My BIL has Aspergers, as does his ds. Bil doesn't have a diagnosis, but says knows he has it. He and sil chose not to get a diagnosis for their son. In bil's case, he is and always has been a very strong, independent individual who was able to cope without any additional support. His son didn't need a diagnosis because his father was able to understand him and what addtional help he needed without external professional support. He also attended an inner city school with a high proportion of children with additional needs, that was excellent at providing him with lots of pastoral and other support that many schools either can't or won't supply without a diagnosis.
In my ds's case getting the diagnosis has helped him to understand why he was struggling so much socially, why he felt different than his peers and never quite fitted in. Having a reason why he doesn't understand social rules etc helps him to cope and ask for understanding or support in situations he finds difficult.

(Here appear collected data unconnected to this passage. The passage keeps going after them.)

(** ** Theorems *)

(** C23. Spin locks exclude: in every interleaving of [acquire] and [release]
    on any number of locks, two CPUs that both hold a lock are the same
    CPU, and a CPU that holds it finds [locked] set. *)
Theorem spinlock_mutual_exclusion c0 m0 m c d l :
  boot c0 m0 -> reach step m0 m ->
  l ∈ held (threads m c) -> l ∈ held (threads m d) ->
  c = d /\ locked (locks m l) = 1.
Proof.
  intros Hb Hr Hc Hd. pose proof (inv_reach _ _ _ Hb Hr) as Hi. split.
  - apply (inv_unique _ _ Hi c d l); by left.
  - apply (inv_own _ _ Hi c). by left.
Qed.

Lemma spinlock_mutual_exclusion_witness :
  7 ∈ held (threads demo_machine 1) /\ locked (locks demo_machine 7) = 1.
Proof.
  assert (H : 7 ∈ held (threads demo_machine 1)) by (by apply (bool_decide_unpack _); vm_compute).
  split; [done|].
  exact (proj2 (spinlock_mutual_exclusion (fun _ => cpu_on) boot_machine
    demo_machine 1 1 7 boot_machine_boot demo_reach H H)).
Defined.

(** [holding] is exact: a CPU evaluating it gets true if and only if it
    holds the lock.  A CPU therefore stops with a panic only on misuse, and
    then only with the message of [acquire] or [release], never with one of
    [pop_off]. *)
Theorem holding_exact c0 m0 m c l :
  boot c0 m0 -> reach step m0 m ->
  (holding m c l = true <-> l ∈ held (threads m c)) /\
  (forall msg, t_pc (threads m c) = Panicked msg -> msg = "acquire" \/ msg = "release").
Proof.
  intros Hb Hr. pose proof (inv_reach _ _ _ Hb Hr) as Hi. split.
  - unfold holding. rewrite andb_true_iff, bool_decide_eq_true, (inv_field _ _ Hi).
    split; [by intros [_ ?]|]. intros Hc. split; [|done].
    by rewrite (inv_own _ _ Hi c l) by (by left).
  - intros msg Hp. pose proof (inv_pc _ _ Hi c) as Hok. unfold pc_ok in Hok.
    by rewrite Hp in Hok.
Qed.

Without the diagnosis, his school were not in the slightest bit interested in supporting him properly. The situation is the same at all the local primary schools, so moving him to a different school would not have helped. He attended the standard SEAL group sessions, as did lots of other 'quirky' children and there was some merit in that, but it was nowhere near enough to help him learn the skills he needs to mix with his peers appropriately. For many quirky children in his group, this sort of standard school support is enough, for my ds and for many other children it isn't.
Similarly, the Autism outreach team would not have been able to come out and work with him 1:1 to help him understand why things have gone wrong, as and when they have. The educational psychologist wouldn't have worked with him 1:1 on learning to recognise and understand emotions in both himself and others and to learn to communicate his feelings to adults better so that we are better able to support him effectively.
Without a diagnosis, my ds, a boy who was always just a clever, but quirky little boy had reached the point of mental breakdown and simply wasn't coping. He had gone from being the top of his year in infants, to not producing any work at school. If we hadn't got a diagnosis and intervention at the point we did, he would no longer be in school and would be looking at a very different future.
The diagnosis - or label - effectively acts as a signpost to enable the school system, other professionals and even peers and the wider community to better understand why my son is different and to therefore be more tolerant and understanding of him.
Yes of course, in an ideal world people/children would all be taught tolerance, understanding and inclusion from the start and would be lovely non-judgmental inclusive individuals. Unfortunately, life just isn't like that and currently the attitude towards people who are different and/or have invisible disabilities is actually getting worse - not better. It's a sad fact, that there's far more intolerance and judgment to anything that is deemed 'different', than there is tolerance and inclusion in this world.
I should also say that his diagnosis also came as a huge relief to us, as his parents. Its heartbreaking not being able to understand why your child isn't coping and watching them struggle on a daily basis with things their siblings and peers breeze through. Since his diagnosis, we have been able to learn to understand things better from his perspective and manage his anxiety and behaviour more appropriately. Our relationship with him has improved significantly. We are a much more relaxed, happier family and he is a different child. He is once again achieving well at school and his future is much much brighter. It wasn't that we didn't love him and accept him for who he was before, of course we love him beyond measure and always have and we tried really hard to always give him every bit of support he needed but prior to the diagosis, we struggled to understand why he thought/did certain things and therefore often found it hard to gain the perspective needed for handling various situations and giving him the right support.